Digital divorces are here to stay but don’t cut out the legal advice

Divorce enquiries to lawyers surged by 95%  in the wake of the pandemic, in one of the steepest ever rises. It’s expected that 2021 will see further increases as the effects of lockdowns are felt.

It may be a small silver lining, but recent technology overhauls by the Courts service will at least allow unhappy couples to progress their divorce more quickly and easily. Digital divorce offers the option of completing a divorce online, through digital filing instead of paper forms and face-to-face. 

The aim is to speed up services, enable couples to reach an agreement more amicably and, as a result, reduce legal costs. In fact, the system was set up to enable individuals to file and manage their own divorce without needing to instruct any divorce solicitors, resulting in significant cost savings for the divorcing couple. 

It almost seems too good to be true, and perhaps it is. But before we get too carried away, there are some things to watch out for with a digital divorce which means it may not be suitable for everybody. 

What is a digital divorce?

Digital divorce is exactly what it sounds like—an online portal that enables the whole divorce process to be completed online, including payment and uploading supporting documents. There are prompts and guidance to assist individuals in completing their divorce application, and simpler entry fields to replace the complex paper divorce forms. 

The idea is to streamline the divorce process, making it faster and less technical for divorcing couples to obtain their decrees nisi and absolute—with or without legal support.  

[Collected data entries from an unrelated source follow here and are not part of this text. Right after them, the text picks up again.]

(* ===== verification/ExecSeg.v ===== *)
(** * One segment of a program

    The pages of a segment are mapped writable for the kernel, filled with the
    bytes of the file and with zeroes, and given the permissions of the segment. *)
From S2P Require Import Prelude Stuff Pm Vm VmInv VmTree VmRun VmSpec Umem UmemInv UmemRun UmemSafe UmemOps UmemSpec UmemFork UmemFree.
From S2P Require Import Kst Elf Exec ExecMem.

Local Open Scope Z_scope.

(** ** Pages *)
Definition seg_from (p : Elf64Phdr) : Z := align_b (p_vaddr p) 4096.
Definition seg_len (p : Elf64Phdr) : Z := align_f (p_vaddr p mod 4096 +! p_memsz p) 4096.
Definition seg_region (p : Elf64Phdr) : URegion := mkUR RProgram (seg_from p) (seg_len p) (seg_len p) (p_flags p) 0.
Definition seg_pages (p : Elf64Phdr) : Z := seg_len p / 4096.

(** What the permissions of a segment become. *)
Definition perms_of (flags : Z) : Z := if flags =? 5 then PR_UR_UX else if flags =? 6 then PR_PW_UR_UW1 else PR_UR.

(** A segment that can be loaded, from a file of [n] bytes. *)
Record seg_ok (n : Z) (p : Elf64Phdr) : Prop := {
  sg_vaddr : 0 ≤ p_vaddr p;
  sg_end : p_vaddr p + p_memsz p ≤ 2 ^ 46;
  sg_filesz : 0 ≤ p_filesz p ≤ p_memsz p;
  sg_memsz : 0 < p_memsz p;
  sg_file : 0 ≤ p_offset p ∧ p_offset p + p_filesz p ≤ n;
  sg_flags : p_flags p = 4 ∨ p_flags p = 5 ∨ p_flags p = 6;
}.

(** The contents of the segment. *)
Definition seg_data (content : list Z) (p : Elf64Phdr) : list Z :=
  take (Z.to_nat (p_filesz p)) (drop (Z.to_nat (p_offset p)) content).
Definition seg_bytes (content : list Z) (p : Elf64Phdr) : list Z :=
  seg_data content p ++ replicate (Z.to_nat (p_memsz p - p_filesz p)) 0.

Section pages.
Implicit Types (p : Elf64Phdr).

Lemma seg_layout n p : seg_ok n p →
  seg_from p = p_vaddr p - p_vaddr p mod 4096 ∧ seg_from p mod 4096 = 0 ∧ 0 ≤ seg_from p ∧
  seg_len p = 4096 * seg_pages p ∧ 0 < seg_pages p ∧
  p_vaddr p + p_memsz p ≤ seg_from p + seg_len p < p_vaddr p + p_memsz p + 4096.
Proof.
  intros [H1 H2 H3 H4 _ _]. pose proof (Z.mod_pos_bound (p_vaddr p) 4096 ltac:(lia)) as Hm.
  assert (seg_from p = p_vaddr p - p_vaddr p mod 4096) as Ef by (apply align_b_page; lia).
  unfold seg_pages. unfold seg_len. rewrite wadd_small by lia. set (x := p_vaddr p mod 4096 + p_memsz p).
  destruct (align_f_bounds x 12) as [Hb [q Hq]]; [unfold x; lia|lia|unfold x; lia|]. change (2 ^ 12) with 4096 in *.
  rewrite Hq in *. rewrite Z.div_mul by lia. split_and!; [exact Ef|rewrite Ef; zdiv|rewrite Ef; zdiv|lia|unfold x in Hb; nia|unfold x in *; lia|unfold x in *; lia].
Qed.

Lemma seg_region_ok n p : seg_ok n p → region_ok (seg_region p) (seg_pages p).
Proof.
  intros H. destruct (seg_layout n p H) as (Ef & Hal & H0 & El & Hp & Hb). destruct H as [H1 H2 H3 H4 _ _].
  split_and!; [done|done|done|exact El|lia|]. cbn [u_vaddr u_len seg_region]. lia.
Qed.

Lemma seg_page n p a : seg_ok n p → seg_from p ≤ a < seg_from p + seg_len p →
  vpn (seg_from p) ≤ vpn a < vpn (seg_from p) + seg_pages p.
Proof.
  intros H Ha. destruct (seg_layout n p H) as (Ef & Hal & H0 & El & Hp & Hb). destruct H as [H1 H2 H3 H4 _ _].
  unfold vpn. rewrite !Z.mod_small by zdiv. zdiv.
Qed.

Lemma in_seg p j : in_region (seg_region p) j = true ↔ vpn (seg_from p) ≤ j < vpn (seg_from p) + seg_pages p.
Proof. unfold in_region, npages. cbn [u_vaddr u_len seg_region]. fold (seg_pages p). rewrite andb_true_iff, Z.leb_le, Z.ltb_lt. lia. Qed.

Lemma perms_of_ok f : perms_ok (perms_of f).
Proof. unfold perms_of. by repeat case_match. Qed.

Lemma seg_data_length content p : seg_ok (Z.of_nat (length content)) p → length (seg_data content p) = Z.to_nat (p_filesz p).
Proof. intros [_ _ H3 _ H5 _]. unfold seg_data. rewrite length_take, length_drop. lia. Qed.

Lemma seg_bytes_length content p : seg_ok (Z.of_nat (length content)) p → Z.of_nat (length (seg_bytes content p)) = p_memsz p.
Proof. intros H. unfold seg_bytes. rewrite length_app, (seg_data_length content p H), length_replicate. destruct H as [_ _ H3 _ _ _]. lia. Qed.
End pages.

Section segment.
Context {im : Image} {F : Type} {fo : FrameOps F} {so : ShareOps F} {fl : FrameLaws F} {shl : ShareLaws F}.
Implicit Types (s : VSt F) (W : gmap Z Z) (T : gmap Z (Z * list Z)) (B : gmap Z blk) (R : gmap (Z * Z) Z).

Lemma PW_writable p : frame_ok p → kwritable (Z.lor (Z.lor p PR_PW) 0x403) = true.
Proof.
  intros Hp. unfold kwritable. rewrite !Z.lor_spec. apply frame_ok_range in Hp as [_ Hp].
  replace (Z.testbit p 7) with false; [done|]. symmetry.
  apply Z.mod_divide in Hp as [q ->]; [|lia]. change 4096 with (2 ^ 12). by rewrite Z.mul_pow2_bits_low by lia.
Qed.

(** The segment [p] with the bytes [bs] is in the memory of [r]; no other page has changed. *)
Record loaded s T W B R (r : Z) (p : Elf64Phdr) (bs : list Z) s' T' B' R' : Prop := {
  ld_inv : UInv s' T' W B' R';
  ld_safe : Safe B' R';
  ld_tables : T ⊆ T';
  ld_pages k : in_region (seg_region p) k = true →
    ∃ f, R' !! (r, k) = Some (Z.lor (Z.lor f (perms_of (p_flags p))) 0x403) ∧ frame_ok f;
  ld_other r' k : ¬ (r' = r ∧ in_region (seg_region p) k = true) → R' !! (r', k) = R !! (r', k);
  ld_bytes a : p_vaddr p ≤ a < p_vaddr p + p_memsz p → ubyte s' r a = bs !! Z.to_nat (a - p_vaddr p);
  ld_same r' v : uroot T r' → 0 ≤ v < 2 ^ 48 → ¬ (r' = r ∧ in_region (seg_region p) (vpn v) = true) → ubyte s' r' v = ubyte s r' v;
}.

Lemma segment_run s T W B R sl r mm p content asid m :
  UInv s T W B R → Safe B R → shows W sl r → uroot T r → user_pt mm = Some r → (base.size W + 3 ≤ 128)%nat →
  seg_ok (Z.of_nat (length content)) p → Forall is_byte content → room (frames s) (4 * Z.to_nat (seg_pages p) + m) →
  (∀ k, in_region (seg_region p) k = true → R !! (r, k) = None) →
  ∃ s0 s1 s2 s3 s4 T' B' R',
    add_pages sl (seg_from p) (seg_pages p) PR_PW s = Done (tt, s0) ∧
    tlbi_aside1 asid s0 = Done (tt, s1) ∧
    store_bytes mm (p_vaddr p) (seg_data content p) s1 = Done (tt, s2) ∧
    store_bytes mm (p_vaddr p +! p_filesz p) (replicate (Z.to_nat (p_memsz p - p_filesz p)) 0) s2 = Done (tt, s3) ∧
    map_chg_perms sl (seg_from p) (seg_pages p) (perms_of (p_flags p)) s3 = Done (inr (seg_from p), s4) ∧
    loaded s T W B R r p (seg_bytes content p) s4 T' B' R' ∧ room (frames s4) m.
Proof.
  intros HU HS Hsl Hr Hm Hsz Hseg Hby Hroom HR.
  destruct (seg_layout _ _ Hseg) as (Ef & Hal & H0 & El & Hpg & Hb). pose proof Hseg as [G1 G2 G3 G4 G5 G6].
  pose proof (seg_data_length content p Hseg) as Edl.
  destruct (add_pages_run sl r (seg_from p) (seg_pages p) W PR_PW H0 Hal ltac:(lia) Hsl PR_PW_ok Hsz (Z.to_nat (seg_pages p)) 0 s T B R m
    ltac:(lia) ltac:(lia) HU Hr Hroom) as (s0 & T' & B' & R1 & E1 & HU0 & HT & HB & Rm & K0 & HS1 & Hnew & Hold).
  { intros i Hi. apply HR, in_seg. lia. }
  destruct (tlbi_aside1 asid s0) as [[[] s1]|] eqn:E0; [|done]. assert (UInv s1 T' W B' R1) as HU1 by (injection E0 as <-; by apply UInv_tlb).
  assert (frames s1 = frames s0) as Ef1 by by injection E0 as <-.
  assert (keeps s T s1 T') as K1 by by injection E0 as <-.
  specialize (HS1 HS). pose proof (uroot_mono _ _ _ HT Hr) as Hr1.
  assert (∀ a, seg_from p ≤ a < seg_from p + seg_len p → ∃ e, R1 !! (r, vpn a) = Some e ∧ kwritable e = true) as Hwr.
  { intros a Ha. pose proof (seg_page _ p a Hseg Ha) as Hva. destruct (Hnew (vpn a - vpn (seg_from p)) ltac:(lia)) as (q & Hq & Hok & _).
    replace (vpn (seg_from p) + (vpn a - vpn (seg_from p))) with (vpn a) in Hq by lia. eexists. split; [exact Hq|by apply PW_writable]. }
  assert (p_vaddr p - p_vaddr p mod 4096 ≤ p_vaddr p) as Hlow by zdiv.
  destruct (store_bytes_run T' W B' R1 mm r (seg_data content p) s1 (p_vaddr p) HU1 HS1 Hm Hr1) as (s2 & E2 & HU2 & Ef2 & St2).
  { intros a Ha. apply Hwr. lia. } { by apply Forall_take, Forall_drop. } { lia. } { lia. }
  destruct (store_bytes_run T' W B' R1 mm r (replicate (Z.to_nat (p_memsz p - p_filesz p)) 0) s2 (p_vaddr p + p_filesz p) HU2 HS1 Hm Hr1)
    as (s3 & E3 & HU3 & Ef3 & St3).
  { rewrite length_replicate. intros a Ha. apply Hwr. lia. } { by apply Forall_replicate. } { lia. } { rewrite length_replicate. lia. }
  destruct (chg_perms_run s3 T' W B' R1 sl r (seg_from p) (seg_pages p) (perms_of (p_flags p)) HU3 HS1 H0 Hal ltac:(lia) ltac:(lia) Hsl Hr1
    (perms_of_ok _) Hsz) as (s4 & R4 & E4 & HU4 & HS4 & Ef4 & By4 & H4).
  { intros i Hi. destruct (Hnew i Hi) as (q & Hq & Hok & _). eexists. split; [exact Hq|by apply PW_writable]. }
  exists s0, s1, s2, s3, s4, T', B', R4. split_and!; [exact E1|done|exact E2|rewrite wadd_small by lia; exact E3|exact E4| |by rewrite Ef4, Ef3, Ef2, Ef1].
  assert (∀ k, vpn (seg_from p) ≤ k < vpn (seg_from p) + seg_pages p → ∃ q, R1 !! (r, k) = Some (Z.lor (Z.lor q PR_PW) 0x403) ∧ frame_ok q) as Hpg1.
  { intros k Hk. destruct (Hnew (k - vpn (seg_from p)) ltac:(lia)) as (q & Hq & Hok & _).
    replace (vpn (seg_from p) + (k - vpn (seg_from p))) with k in Hq by lia. eauto. }
  split.
  - exact HU4.
  - exact HS4.
  - exact HT.
  - intros k Hk%in_seg. destruct (Hpg1 k Hk) as (q & Hq & Hok). exists q. split; [|exact Hok].
    rewrite H4, decide_True by lia. rewrite Hq. simpl. unfold chg. by rewrite (lor_perms_fr q _ PR_PW_ok Hok).
  - intros r' k Hn. rewrite H4. rewrite in_seg in Hn. rewrite decide_False by exact Hn. apply Hold. by rewrite Z.add_0_r.
  - intros a Ha. rewrite By4, (St3 r a Hr1) by (done || lia). rewrite length_replicate. unfold seg_bytes.
    destruct (decide _) as [[_ Hd]|Hd].
    + rewrite lookup_app_r by lia. f_equal. rewrite Edl. lia.
    + rewrite (St2 r a Hr1) by lia. rewrite decide_True by lia. rewrite lookup_app_l by lia. done.
  - intros r' v Hr' Hv Hn. pose proof (uroot_mono _ _ _ HT Hr') as Hr1'. rewrite in_seg in Hn.
    assert (¬ (r' = r ∧ seg_from p ≤ v < seg_from p + seg_len p)) as Hn'.
    { intros [-> Hd]. apply Hn. split; [done|]. by eapply seg_page. }
    rewrite By4 by done. rewrite (St3 r' v Hr1' Hv), decide_False by (rewrite length_replicate; lia).
    rewrite (St2 r' v Hr1' Hv), decide_False by lia.
    unfold ubyte. f_equal. eapply (uload_agree s T W B R s1 T' W B' R1); [done..|]. rewrite Hold; [done|]. by rewrite Z.add_0_r.
Qed.
End segment.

Digital divorces came into their own during the pandemic, but they are not actually new. The service was launched in May 2018 as part of a wider £1 billion plan to modernise the justice system. In other words, this is not a temporary pandemic-related initiative. The digital divorce system is here to stay.

What are the benefits of a digital divorce?

Digital divorces are relatively easy to do, and you don’t need to be a legal expert to navigate the system, which potentially reduces costs. 

However, the main benefit is speed. Forms are processed much faster through the online portal, since errors such as forgetting to answer a question are picked up straight away before the application is submitted. With the paper system, the Court would have been forced to reject mistakes like this, creating days and weeks of delays for all parties involved. You also don’t have to worry about forgetting a document, or things getting lost in the post, since everything is tracked online.

By some estimates, the online system has contributed to a 95% drop in the number of forms being rejected because of mistakes. This has helped speed the process up considerably. While there’s no official data, some legal experts are reporting that divorces which would have taken 6-12 months to complete under the paper system can now take as little as 12 weeks to resolve. 

What are the drawbacks of a digital divorce?

One worry is that the ease and speed of the service can tempt people to move too quickly. 

Individuals can apply for a digital divorce in the heat of the moment, perhaps after a blazing row with their partner or too much to drink. They don’t have to wait until the Court, the post office, their solicitor’s office or Citizens Advice open for business the next working day. There’s no cooling off period. 

A second, and perhaps more significant, concern is that people will start and conclude divorce proceedings without ever seeking advice from a divorce lawyer. Divorce is not just a matter of submitting an application and obtaining a decree absolute. If someone goes without legal advice they may be taking unnecessary risks. For example:

  • A petitioner could unwittingly make their divorce process more complicated than it needs to be by naming the person their spouse committed adultery with as some type of revenge. This person is now made a party to the proceedings, and has to be served with the papers.  
  • Digital divorce does not help with financial separation. Many couples don’t realise that they need an additional financial order to formalise their financial settlement, or that it may be in their best interests to delay the decree absolute until financial arrangements have been finalised.
  • Digital divorce does not assist with children arrangements either, which is often the most emotional and stressful part of negotiations. An experienced solicitor can offer critical advice in this area to achieve the best possible outcome for the family.
  • Although court hearings are rare in divorce cases, they are sometimes needed to resolve financial arrangements and assist in the resolution of disputes. Court hearings are not digitised as part of the digital divorce process. If you need to attend court, that will still happen—either in-person or virtually via a video application like Zoom. Most people benefit from having a solicitor on standby to support when Court attendance is needed.  

Final thoughts

Moving online is a step in the right direction and it’s anticipated that online divorce processes will continue long after the pandemic to save time and costs. The average divorce should not encounter too many problems under the digital system. However, there is potentially a large margin for error where there are complex financial or family issues that need to be addressed in a bespoke way.

Our advice is that anyone thinking of divorce should seek legal support, even if they choose to manage online submissions themselves to reduce legal costs. Getting quality legal advice can help unhappy couples make sound decisions at a difficult time, and avoid unnecessary disputes and headaches.